Several months later, Janet is on her own – her father is dead and her only surviving brother is in jail. In the town of Shasta, California, she hears of a job opening as the town schoolmarm. She gets the job as a temporary stopgap until her brother gets out of jail, but she learns to love the people of the town and the children she teaches. She also learns to love the town marshal, the idiotically-named Dagger Blackthorne. But Dagger’s brother Blade (snort) is the man Janet shot and crippled, and Dagger has vowed to hunt down and kill the remainder of the Garret Gang. Janet knows she can never tell him about her past.

The nicest thing about this novel is Janet and her transformation. She’s a very fun character. When she first comes to town she’s picking pockets and openly thinking about snatching a few good books from the local bookstore. She can shoot, fight, swear, drink, and shin up a rope, but she’s not your usual spunky tomboy heroine. At first she views her job as schoolmarm as a masquerade and enjoys pulling the wool over the townspeople’s eyes. But she gets to know them and soon she longs to be one of them, delighting such humble pleasures as town picnics and feminine underwear. Her unorthodox way of dealing with schoolroom miscreants might well make this book a guilty pleasure for teachers everywhere.

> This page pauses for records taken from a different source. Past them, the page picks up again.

Definition export_v1 (m : Model) : Map :=
  let windows := map (fun w => JObject (window_json w ++ opt_field "workspace" (JString <$> win_workspace w))) (m_windows m) in
  let parked := map (fun ws => JObject (put_workspace (put_tabs
      [("id", JString (dock_pane (ws_dock ws))); ("workspace", JString (ws_id ws)); ("where", where_to_json (ws_place ws))]
      (ws_tabs ws)) ws)) (m_workspaces m) in
  [("counters", counters_json m); ("windows", JArray windows)]
  ++ (if decide (parked = []) then [] else [("parked", JArray parked)]).

Definition export_v3 (m : Model) : Map :=
  let windows := map (fun w => JObject (window_json w))
                   (retain (fun w => bool_decide (win_workspace w = None)) (m_windows m)) in
  let workspaces := map (fun ws => JObject (put_tabs
      (put_workspace [("id", JString (ws_id ws)); ("where", where_to_json (ws_place ws))] ws) (ws_tabs ws)
      ++ [("windows", JArray (map (fun w => JObject (window_json w)) (workspace_windows m (ws_id ws))))])) (m_workspaces m) in
  [("counters", counters_json m); ("windows", JArray windows); ("workspaces", JArray workspaces)].

(** ** Reading *)

Record Restored := mkRestored {
  rs_windows : list Window;
  rs_workspaces : list Workspace;
  rs_orphans : list Tabs;
  rs_tab : N;
  rs_win : N;
  rs_ws : N }.

Record SavedLayout := mkSaved { saved_placed : list string; saved_layout : Restored }.

Record Reader := mkReader {
  rd_placed : list string;
  rd_tab_ids : list string;
  rd_window_ids : list string;
  rd_tab : N;
  rd_win : N }.

Definition set_rd_placed (r : Reader) (l : list string) : Reader :=
  mkReader l (rd_tab_ids r) (rd_window_ids r) (rd_tab r) (rd_win r).
Definition see_tab (r : Reader) (id : string) : Reader :=
  mkReader (rd_placed r) (rd_tab_ids r ++ [id]) (rd_window_ids r) (rd_tab r) (rd_win r).
Definition see_window (r : Reader) (id : string) (n : N) : Reader :=
  mkReader (rd_placed r) (rd_tab_ids r) (rd_window_ids r ++ [id]) (rd_tab r) (N.max (rd_win r) n).
Definition raise_tab (r : Reader) (n : N) : Reader :=
  mkReader (rd_placed r) (rd_tab_ids r) (rd_window_ids r) (N.max (rd_tab r) n) (rd_win r).

Section Read.
Context `{World} (panes : list string).

Definition saved_sizes (children : list Value) : list f64 :=
  map (fun child =>
    default (fdiv f1 (f_of_nat (length children)))
      (v ← get child "size"; s ← as_f64 v; if flt f0 s && fle s f1 then Some s else None)) children.

Definition place_pane (placed : list string) (id : string) : res (list string) :=
  if contains placed id then Err (bad_state ("pane " +:+ id +:+ " is placed twice")) else Ok (placed ++ [id]).

Definition known (reference : Value) : option string :=
  id ← as_str reference; if contains panes id then Some id else None.

(** The kids of a saved split, each built in turn. *)
Fixpoint read_kids (read : Value -> list string -> res (Node * list string)) (total : f64)
    (placed : list string) (children : list (Value * f64)) : res (list NChild * list string) :=
  match children with
  | [] => Ok ([], placed)
  | (child, size) :: rest =>
    let? '(node, placed) := read child placed in
    let? '(kids, placed) := read_kids read total placed rest in
    Ok (mkChild node (fdiv size total) :: kids, placed)
  end.

(** [build] of saved.rs; the depth of the value is fuel enough. *)
Fixpoint read_node (fuel : nat) (node : Value) (placed : list string) : res (Node * list string) :=
  if negb (is_object node) then Err (bad_state "malformed layout")
  else
    match (r ← get node "pane"; if is_null r then None else Some r) with
    | Some reference =>
      let? id := ok_or (known reference)
        (bad_state ("layout names unknown pane " +:+ quoted_json (Some reference))) in
      let? placed := place_pane placed id in
      Ok (NPane id, placed)
    | None =>
      let axis := s ← string_of node "split"; axis_parse s in
      let children := v ← get node "children"; l ← as_array v; if decide (l = []) then None else Some l in
      match axis, children with
      | Some axis, Some children =>
        match fuel with
        | 0 => Panic
        | S fuel =>
          let sizes := saved_sizes children in
          let? '(kids, placed) := read_kids (read_node fuel) (f_sum sizes) placed (zip children sizes) in
          Ok (NSplit (mkSplit axis kids), placed)
        end
      | _, _ => Err (bad_state "malformed layout")
      end
    end.

Definition read_root (layout : option Value) (placed : list string) : res (option Node * list string) :=
  match layout with
  | None | Some JNull => Ok (None, placed)
  | Some layout => let? '(root, placed) := read_node (depth layout) layout placed in Ok (Some (normalize root), placed)
  end.

Definition saved_number (entry : Value) (title : string) (count : nat) : N :=
  default (N.of_nat count + 1)%N
    (n ← or_else (whole (get entry "number")) (t ← strip_prefix "Tab " title; parse_usize t);
     if (0 <? n)%N then Some n else None).

(** One saved tab, read after [count] others. *)
Definition read_tab (count : nat) (entry : Value) (r : Reader) : res (Tab * Reader) :=
  let bad := bad_state ("tab " +:+ quoted_json (get entry "id")) in
  let tab_id := if is_object entry then string_of entry "id" else None in
  let? id := ok_or tab_id bad in
  let? tn := ok_or (number_in id "tab-") bad in
  if contains (rd_tab_ids r) id then Err bad
  else
    let r := see_tab r id in
    let? '(root, placed) := read_root (get entry "layout") (rd_placed r) in
    let r := set_rd_placed r placed in
    let title := trim (default "" (string_of entry "title")) in
    let number := saved_number entry title count in
    let ids := pane_ids root in
    let among key := l ← string_of entry key; if contains ids l then Some l else None in
    let tab := mkTab id (if str_is_empty title then numbered_title number else title) root (among "lastFocus") number
                 (among "namer") (negb (str_is_empty title) && is_true entry "renamed") in
    Ok (tab, raise_tab r tn).

Fixpoint read_tab_list (count : nat) (saved : list Value) (r : Reader) : res (list Tab * Reader) :=
  match saved with
  | [] => Ok ([], r)
  | entry :: saved =>
    let? '(tab, r) := read_tab count entry r in
    let? '(tabs, r) := read_tab_list (S count) saved r in
    Ok (tab :: tabs, r)
  end.

Definition array_at (item : Value) (key : string) : list Value := default [] (v ← get item key; as_array v).

Definition read_tabs (item : Value) (r : Reader) : res (Tabs * Reader) :=
  let? saved := ok_or (v ← get item "tabs"; as_array v) (bad_state ("window " +:+ quoted_json (get item "id"))) in
  let? '(all, r) := read_tab_list 0 saved r in
  let tabs := retain has_root all in
  let active := string_of item "active" in
  let active := if existsb (fun t => bool_decide (Some (tab_id t) = active)) tabs then active
                else tab_id <$> head tabs in
  let count := N.max (default 0%N (whole (get item "tabCount"))) (N.of_nat (length tabs)) in
  let ids := flat_map tab_panes tabs in
  let recent := List.filter (contains ids) (omap as_str (array_at item "recent")) in
  Ok (mkTabs tabs active None false count recent, r).

(** Each saved background pane that is known and not yet placed. *)
Fixpoint read_background_from (saved : list string) (placed : list string) : list string * list string :=
  match saved with
  | [] => ([], placed)
  | id :: saved =>
    if contains panes id && negb (contains placed id) then
      let '(rest, placed) := read_background_from saved (placed ++ [id]) in (id :: rest, placed)
    else read_background_from saved placed
  end.

Definition read_background (item : Value) (r : Reader) : list string * Reader :=
  let '(background, placed) := read_background_from (omap as_str (array_at item "background")) (rd_placed r) in
  (background, set_rd_placed r placed).

Definition read_side (item : Value) (key owner what : string) (r : Reader) : res (option Dock * Reader) :=
  match (d ← get item key; if is_null d then None else Some d) with
  | None => Ok (None, r)
  | Some saved =>
    let? pane := ok_or (p ← get saved "pane"; known p)
      (bad_state ("window " +:+ owner +:+ " " +:+ what +:+ " unknown pane " +:+ quoted_json (get saved "pane"))) in
    let? placed := place_pane (rd_placed r) pane in
    let width := default DOCK_WIDTH (v ← get saved "width"; w ← as_f64 v; if flt f0 w && flt w f1 then Some w else None) in
    let edge := default ELeft (e ← string_of saved "edge"; edge_parse e) in
    Ok (Some (mkDock pane edge width (is_true saved "frozen")), set_rd_placed r placed)
  end.
Record renumbered (next : N) (wss : list Workspace) (wins : list Window)
    (wss' : list Workspace) (wins' : list Window) (next' : N) : Prop := {
  ren_next : (next <= next')%N;
  ren_tabs : map ws_tabs wss' = map ws_tabs wss;
  ren_extras : map ws_extras wss' = map ws_extras wss;
  ren_windows : map window_view wins' = map window_view wins;
  ren_ids : forall x, x ∈ map ws_id wss' ->
    (x ∈ map ws_id wss /\ is_Some (number_in x "ws-")) \/ exists k, (next < k <= next')%N /\ x = ws_name_of k }.

Lemma map_view_workspace p id wins :
  map window_view (map (fun w => if p w : bool then set_win_workspace w id else w) wins) = map window_view wins.
Proof. rewrite map_map. apply map_ext. intros w. by destruct (p w). Qed.

Lemma number_workspaces_spec wss : forall next wins,
  let '(wss', wins', next') := number_workspaces next wss wins in renumbered next wss wins wss' wins' next'.
Proof.
  induction wss as [|ws wss IH]; intros next wins; simpl; [split; try done; by intros x ?%elem_of_nil|].
  destruct (number_in (ws_id ws) "ws-") as [n|] eqn:En.
  - specialize (IH next wins). destruct (number_workspaces next wss wins) as [[wss' wins'] next'].
    destruct IH as [H1 H2 H3 H4 H5]. split; simpl; rewrite ?H2, ?H3; try done.
    intros x [->|Hx]%elem_of_cons; [left; split; [left|by rewrite En]|].
    destruct (H5 x Hx) as [[? ?]|?]; [left; split; [by right|done]|by right].
  - set (wins1 := map _ wins). specialize (IH (next + 1)%N wins1).
    destruct (number_workspaces (next + 1) wss wins1) as [[wss' wins'] next'].
    destruct IH as [H1 H2 H3 H4 H5]. split; simpl; rewrite ?H2, ?H3; try done; [lia|by rewrite H4; apply map_view_workspace|].
    intros x [->|Hx]%elem_of_cons; [right; exists (next + 1)%N; split; [lia|done]|].
    destruct (H5 x Hx) as [[? ?]|(k & Hk & ->)]; [left; split; [by right|done]|right; exists k; split; [lia|done]].
Qed.

Definition numbered_ws (id : string) : bool := bool_decide (is_Some (number_in id "ws-")).

(** Every number already given is at most [c]. *)
Definition given_under (c : N) (ids : list string) : Prop :=
  forall x n, x ∈ ids -> number_in x "ws-" = Some n -> (n <= c)%N.

Lemma ws_name_inj n k : ws_name_of n = ws_name_of k -> n = k.
Proof. intros E%string_app_inj_l. by apply (inj pretty) in E. Qed.

(** A name yet to be given is none of the numbered ones, and none given later. *)
Lemma renumbered_fresh next wss wins wss' wins' next' n c :
  renumbered next wss wins wss' wins' next' -> given_under c (map ws_id wss) -> (c < n <= next)%N ->
  ws_name_of n ∉ map ws_id wss'.
Proof.
  intros [_ _ _ _ Hids] Hg Hn Hin. destruct (Hids _ Hin) as [[Hx [k Hk]]|(k & Hk & E%ws_name_inj)]; [|lia].
  pose proof (Hg _ _ Hx Hk). apply number_in_name in Hk. apply ws_name_inj in Hk. lia.
Qed.

Lemma number_workspaces_NoDup wss c : forall next wins,
  NoDup (retain numbered_ws (map ws_id wss)) -> given_under c (map ws_id wss) -> (c <= next)%N ->
  let '(wss', _, _) := number_workspaces next wss wins in NoDup (map ws_id wss').
Proof.
  induction wss as [|ws wss IH]; intros next wins Hnd Hg Hc; simpl; [constructor|].
  assert (given_under c (map ws_id wss)) as Hg' by (intros x n Hx; apply Hg; by right).
  destruct (number_in (ws_id ws) "ws-") as [n|] eqn:En.
  - assert (ws_id ws ∉ retain numbered_ws (map ws_id wss) /\ NoDup (retain numbered_ws (map ws_id wss))) as [Hnot Hnd'].
    { unfold retain in *. simpl in Hnd. unfold numbered_ws in Hnd at 1.
      rewrite bool_decide_eq_true_2 in Hnd by (by rewrite En). by apply NoDup_cons in Hnd. }
    pose proof (number_workspaces_spec wss next wins) as Hs. specialize (IH next wins Hnd' Hg' Hc).
    destruct (number_workspaces next wss wins) as [[wss' wins'] next']. simpl. constructor; [|done]. intros Hin.
    destruct (ren_ids _ _ _ _ _ _ Hs _ Hin) as [[Hx Hn]|(k & Hk & E)].
    + apply Hnot. apply elem_of_retain. split; [by apply bool_decide_eq_true|done].
    + pose proof (Hg (ws_id ws) n (list_elem_of_here _ _) En). apply number_in_name in En.
      rewrite E in En. apply ws_name_inj in En. lia.
  - assert (NoDup (retain numbered_ws (map ws_id wss))) as Hnd'.
    { unfold retain in *. simpl in Hnd. unfold numbered_ws in Hnd at 1.
      rewrite bool_decide_eq_false_2 in Hnd by (rewrite En; by intros []). done. }
    set (wins1 := map _ wins). pose proof (number_workspaces_spec wss (next + 1) wins1) as Hs.
    assert (c <= next + 1)%N as Hc' by lia. specialize (IH (next + 1)%N wins1 Hnd' Hg' Hc').
    destruct (number_workspaces (next + 1) wss wins1) as [[wss' wins'] next']. simpl. constructor; [|done].
    eapply renumbered_fresh; [exact Hs|exact Hg'|lia].
Qed.

Lemma foldl_max_le l c : (c <= foldl N.max c l)%N /\ forall n, n ∈ l -> (n <= foldl N.max c l)%N.
Proof.
  revert c. induction l as [|x l IH]; intros c; simpl; [split; [lia|by intros n ?%elem_of_nil]|].
  destruct (IH (N.max c x)) as [H1 H2]. split; [lia|]. intros n [->|Hn]%elem_of_cons; [lia|auto].
Qed.
(* ===== verification/Host.v ===== *)
(** * [impl LayoutHost for Model]: [crates/kanna-mux/src/model.rs] *)

From S2P Require Import Prelude Text F64 Json Fraction Pane Panes State Tree Tabs Workspace Model Ops.
From S2P Require Import Commands Desk Saved Layout.

Definition model_commands : list string :=
  ["focus"; "zoom"; "rename-tab"; "move"; "move-tab"; "resize"; "arrange"; "task"; "window"; "desks"].
Definition model_features : list string := ["windows"; "tabs"; "fractionalSizing"; "zoom"; "dock"].

Section Host.
Context `{World}.

(** ** place *)

Definition place_background (pane : string) (a : Placement) (panes : Panes) : act Model (option string) :=
  let! reference := act_lift (ok_or (at_workspace a) (bad_request "a background terminal needs the task's workspace")) in
  let! m := get_model in
  let! s := act_lift (ok_or
    (s ← find_workspace m reference panes; ws ← m_workspaces m !! s; if is_task ws then Some s else None)
    (not_found (quoted "no task's workspace" reference))) in
  act_update (fun m => alter_workspace m s (fun ws => Some (set_ws_background ws (ws_background ws ++ [pane])))) ;;;
  act_ret None.

Definition app_of (a : Placement) : string := default MAC_APP (at_app a).

Definition place_planner (m : Model) (pane : string) (a : Placement) : Model :=
  let m := dock_workspace m pane ELeft (Planner (app_of a)) false in
  set_workspaces m (alter (fun ws => set_ws_left_at ws None) 0 (m_workspaces m)).

(** The pane a new one opens beside. *)
Definition place_reference (a : Placement) : option string := or_else (at_opener a) (at_from a).

(** Where a new pane goes: the holder, the tab and pane it opens beside, and whether it
    gets a tab of its own. *)
Definition place_holder (a : Placement) : act Model (option Holder * option (nat * string) * bool) :=
  let! m := get_model in
  let caller := c ← place_reference a; (fun h => (c, h)) <$> holder_of m c in
  match at_window a with
  | None =>
    match at_workspace a with
    | Some workspace => let! h := workspace_holder workspace in act_ret (Some h, None, at_new_tab a)
    | None =>
      match caller with
      | Some (c, from) =>
        if bool_decide (side m from = Some c) && bool_decide (is_Some (at_from a)) then act_ret (Some from, None, true)
        else if decide (at_from a = Some c) then
          act_ret (Some from, (fun l => (loc_tab l, c)) <$> locate m c, at_new_tab a)
        else act_ret (Some from, None, at_new_tab a)
      | None =>
        match place_reference a with
        | Some c => act_fail (not_found (c +:+ " is in no window or workspace, so there's nowhere beside it: say where with --window WINDOW (or --window new)"))
        | None => act_ret (None, None, at_new_tab a)
        end
      end
    end
  | Some window =>
    match caller with
    | Some (_, from) =>
      if decide (window = "new") then
        let! w := act_opt (fun m => window_for m (ws_of m from)) in act_ret (Some (HWindow w), None, at_new_tab a)
      else let! h := window_holder (Some window) in act_ret (Some h, None, at_new_tab a)
    | None => let! h := window_holder (Some window) in act_ret (Some h, None, at_new_tab a)
    end
  end.

(** The pane the new one splits: the one it opens beside, or the tab's focused pane, or its
    last; [None] for an empty tab. *)
Definition place_target (ts : Tabs) (tab : Tab) (beside : option (nat * string)) : option string :=
  let ids := tab_panes tab in
  if decide (ids = []) then None
  else match beside with
       | Some (_, from) => Some from
       | None => or_else (f ← tabs_focused ts; if contains ids f then Some f else None) (last ids)
       end.

Definition place_axis (m : Model) (h : Holder) (tab : Tab) (split : SplitSide) (target : string) : Axis :=
  match split with
  | SRight => Row
  | SDown => Column
  | SAuto => if wide m h (tab_root tab) target then Row else Column
  end.

(** The new pane in the tree, then on show and in focus. *)
Definition place_focus (pane : string) (beside : bool) (t : nat) (ts : Tabs) : option Tabs :=
  ts ← (if beside then tab ← tabs_tabs ts !! t; Some (set_active ts (Some (tab_id tab))) else Some ts);
  let ts := set_focused ts (Some pane) in
  match active_index ts with
  | Some active => alter_tab ts active (fun tab => Some (set_tab_last_focus tab (Some pane)))
  | None => Some ts
  end.

Definition place_in (pane : string) (a : Placement) (h : Holder) (beside : option (nat * string)) (new_tab : bool)
  : act Model unit :=
  let! tabs := get_tabs h in
  let! t := match beside with
            | Some (t, _) => act_ret t
            | None => if new_tab || bool_decide (tabs_tabs tabs = []) then do_make_tab h true
                      else act_lift (unwrap (active_index tabs))
            end in
  let! tabs := get_tabs h in
  let! tab := get_tab h t in
  let! m := get_model in
  (match place_target tabs tab beside with
   | None => set_root h t (NPane pane)
   | Some target =>
     change_tabs h (fun ts => tabs_insert ts (NPane pane) target t (place_axis m h tab (at_split a) target) true (at_size a))
   end) ;;;
  change_tabs h (place_focus pane (bool_decide (is_Some beside)) t).

Definition model_place (pane : string) (a : Placement) (panes : Panes) : act Model (option string) :=
  if at_lead a then let! id := lead pane (at_window a) in act_ret (Some id)
  else if at_background a then place_background pane a panes
  else if at_planner a then act_modify (fun m => place_planner m pane a) ;;; act_ret None
  else if at_quiz a then act_modify (fun m => dock_workspace m pane ELeft (Quiz (app_of a)) false) ;;; act_ret None
  else
    match at_dock a with
    | Some edge =>
      let place := if at_shelf a then Shelf else Desk (app_of a) in
      act_modify (fun m => dock_workspace m pane edge place (at_frozen a)) ;;; act_ret None
    | None =>
      let! '(h, beside, new_tab) := place_holder a in
      let! h := match h with
                | Some h => act_ret h
                | None => let! w := target_window None in act_ret (HWindow w)
                end in
      place_in pane a h beside new_tab ;;;
      match window_of h with
      | Some w => let! win := act_get (fun m => m_windows m !! w) in act_ret (Some (win_id win))
      | None => act_ret None
      end
    end.

(** ** The other operations *)

Definition location_of (m : Model) (pane : string) : option (option Spot) :=
  match lead_window m pane with
  | Some w => win ← m_windows m !! w; Some (Some (mkSpot (Some (win_id win)) None None JNull false))
  | None =>
    match dock_ws m pane with
    | Some s =>
      '(window, workspace) ← spot_of m (HWorkspace s);
      ws ← m_workspaces m !! s;
      Some (Some (mkSpot window None (if is_task ws then Some (dock_edge (ws_dock ws)) else None) workspace false))
    | None =>
      match background_ws m pane with
      | Some s => ws ← m_workspaces m !! s; Some (Some (mkSpot None None None (JObject (ws_summary ws)) true))
      | None =>
        match locate m pane with
        | None => Some None
        | Some l =>
          '(window, workspace) ← spot_of m (loc_holder l);
          tab ← tab_at m (loc_holder l) (loc_tab l);
          Some (Some (mkSpot window (Some (tab_id tab)) None workspace false))
        end
      end
    end
  end.

Definition model_panes_in (scope : Scope) : act Model (list string) :=
  match scope with
  | ScopeTab reference =>
    let! m := get_model in
    let! '(h, t) := act_lift (ok_or (tab_index m reference) (no_tab reference)) in
    let! tab := get_tab h t in
    act_ret (tab_panes tab)
  | ScopeWindow reference =>
    let! w := target_window reference in
    let! win := act_get (fun m => m_windows m !! w) in
    act_ret (win_panes win)
  | ScopeTask task => task_panes task
  end.

Definition background_of (m : Model) (task : string) : option (list string) :=
  match task_index m task with
  | Some s => ws ← m_workspaces m !! s; Some (ws_background ws)
  | None => Some []
  end.

Definition remember (m : Model) : Model :=
  set_workspaces (set_windows m (map (fun w => set_win_tabs w (tabs_remember (win_tabs w))) (m_windows m)))
    (map (fun ws => set_ws_tabs ws (tabs_remember (ws_tabs ws))) (m_workspaces m)).

Definition dock_of (m : Model) (pane : string) : option (option string) :=
  match (h ← holder_of m pane; ws_of m h) with
  | None => Some None
  | Some s =>
    ws ← m_workspaces m !! s;
    let dock := dock_pane (ws_dock ws) in
    Some (if decide (dock = pane) then None else Some dock)
  end.

Definition showing (m : Model) (from : string) (among : list string) : option (option string) :=
  match holder_of m from with
  | None => Some None
  | Some h =>
    let mine := retain (fun id => match locate m id with Some l => bool_decide (loc_holder l = h) | None => false end) among in
    ts ← tabs_of m h;
    Some (latest ts mine)
  end.

Definition model_command (cmd : string) (args : Value) (panes : Panes) : act Model Map :=
  if decide (cmd = "focus") then focus args panes
  else if decide (cmd = "zoom") then zoom args panes
  else if decide (cmd = "rename-tab") then rename_tab args
  else if decide (cmd = "move") then move_pane args panes
  else if decide (cmd = "move-tab") then move_tab args
  else if decide (cmd = "resize") then resize args panes
  else if decide (cmd = "arrange") then arrange args panes
  else if decide (cmd = "task") then task args panes
  else if decide (cmd = "window") then window_command args panes
  else if decide (cmd = "desks") then set_desks args
  else act_fail (bad_request ("unknown command " +:+ in_quotes cmd)).

(** ** Lists *)

Definition tab_row (ts : Tabs) (panes : Panes) (tab : Tab) : Map :=
  [("id", JString (tab_id tab)); ("title", JString (tab_title tab));
   ("active", JBool (bool_decide (Some (tab_id tab) = tabs_active ts))); ("layout", tree (tab_root tab) None panes)].

Definition shown_pane (panes : Panes) (pane : option string) : Value :=
  match pane with Some p => JString (panes_display panes p) | None => JNull end.

Definition list_window (w : Window) (panes : Panes) : Value :=
  let ts := win_tabs w in
  JObject ([("id", JString (win_id w)); ("focused", shown_pane panes (tabs_focused ts));
            ("zoomed", shown_pane panes (zoomed ts));
            ("tabs", JArray (map (fun tab => JObject (tab_row ts panes tab)) (tabs_tabs ts)))]
    ++ opt_field "lead" ((fun d => JObject [("pane", JString (panes_display panes (dock_pane d)));
                                            ("width", JString (fraction_format (dock_width d)))]) <$> win_lead w)
    ++ opt_field "workspace" (JString <$> win_workspace w)).

Definition list_windows (m : Model) (panes : Panes) : Value :=
  JArray (omap (fun w => (fun win => list_window win panes) <$> m_windows m !! w) (sorted_windows m)).

Definition list_workspace (m : Model) (panes : Panes) (ws : Workspace) : Value :=
  let ts := ws_tabs ws in
  JObject (ws_summary ws
    ++ [("dock", JObject (map_insert (dock_view (ws_dock ws) panes) "id" (JString (dock_pane (ws_dock ws)))));
        ("tabs", JArray (map (fun tab => JObject (tab_row ts panes tab ++
            [("panes", JArray (map (fun p => JString (panes_display panes p)) (tab_panes tab)))])) (tabs_tabs ts)));
        ("focused", shown_pane panes (tabs_focused ts)); ("zoomed", shown_pane panes (zoomed ts));
        ("windows", JArray (map (fun w => JString (win_id w)) (workspace_windows m (ws_id ws))));
        ("panes", JArray (map JString (workspace_panes m ws)));
        ("background", JArray (map JString (ws_background ws)))]).

#[export] Instance model_host : LayoutHost Model := {|
  host_saved := SavedLayout;
  host_saved_placed := saved_placed;
  host_commands := model_commands;
  host_features := model_features;
  host_place := model_place;
  host_location pane := act_get (fun m => location_of m pane);
  host_panes_in := model_panes_in;
  host_background_of task := act_get (fun m => background_of m task);
  host_remove pane := do_detach pane;
  host_remember := act_modify remember;
  host_showing from among := act_get (fun m => showing m from among);
  host_dock_of pane := act_get (fun m => dock_of m pane);
  host_close_task task := act_update (fun m => close_task m task);
  host_tidy := do_drop_empty;
  host_command := model_command;
  host_windows panes := act_gets (fun m => list_windows m panes);
  host_workspaces panes := act_gets (fun m => JArray (map (list_workspace m panes) (m_workspaces m)));
  host_desks := act_gets desk_rows;
  host_hidden_windows _ := act_ret (JArray []);
  host_export_state := act_gets export_v1;
  host_read_state state panes := act_lift (saved_read panes state);
  host_install_state saved := act_modify (fun m => saved_install m saved);
  host_retitle panes := act_state (fun m => retitle m panes) |}.
End Host.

Dagger Blackthorne (I’m sorry, did I already mention that that’s a really stupid name?) is a far less well-drawn character. He’s more of a symbol than an actual human being – he’s a lawman, the kind of guy Janet has always feared, the guy who wants to get revenge on her family. There’s some mention of an Indian past, but we’re not given any details and it’s not terribly relevant to anything that happens in the story. Since I never felt that Dagger was a real character I didn’t find the romance terribly compelling.

This is a Big Secret book, which anyone who has been following my reviews knows is far from my favorite plot device. I was happy to go along with this one for the first 200 pages or so – I mean, how do you tell the man you love that you shot and disabled his brother? I also generally liked the way this plot was resolved.

A Stolen Time is set in a very idealized American West, filled with gossipy but harmless townspeople and adorable children. Though I enjoyed Janet, the hero doesn’t have much depth to him, which makes the love story less interesting than it could have been. The western romance seems to be a dying genre and it’s nice to see a talented newcomer enter the arena. This isn’t a perfect romance, but the author is one to watch.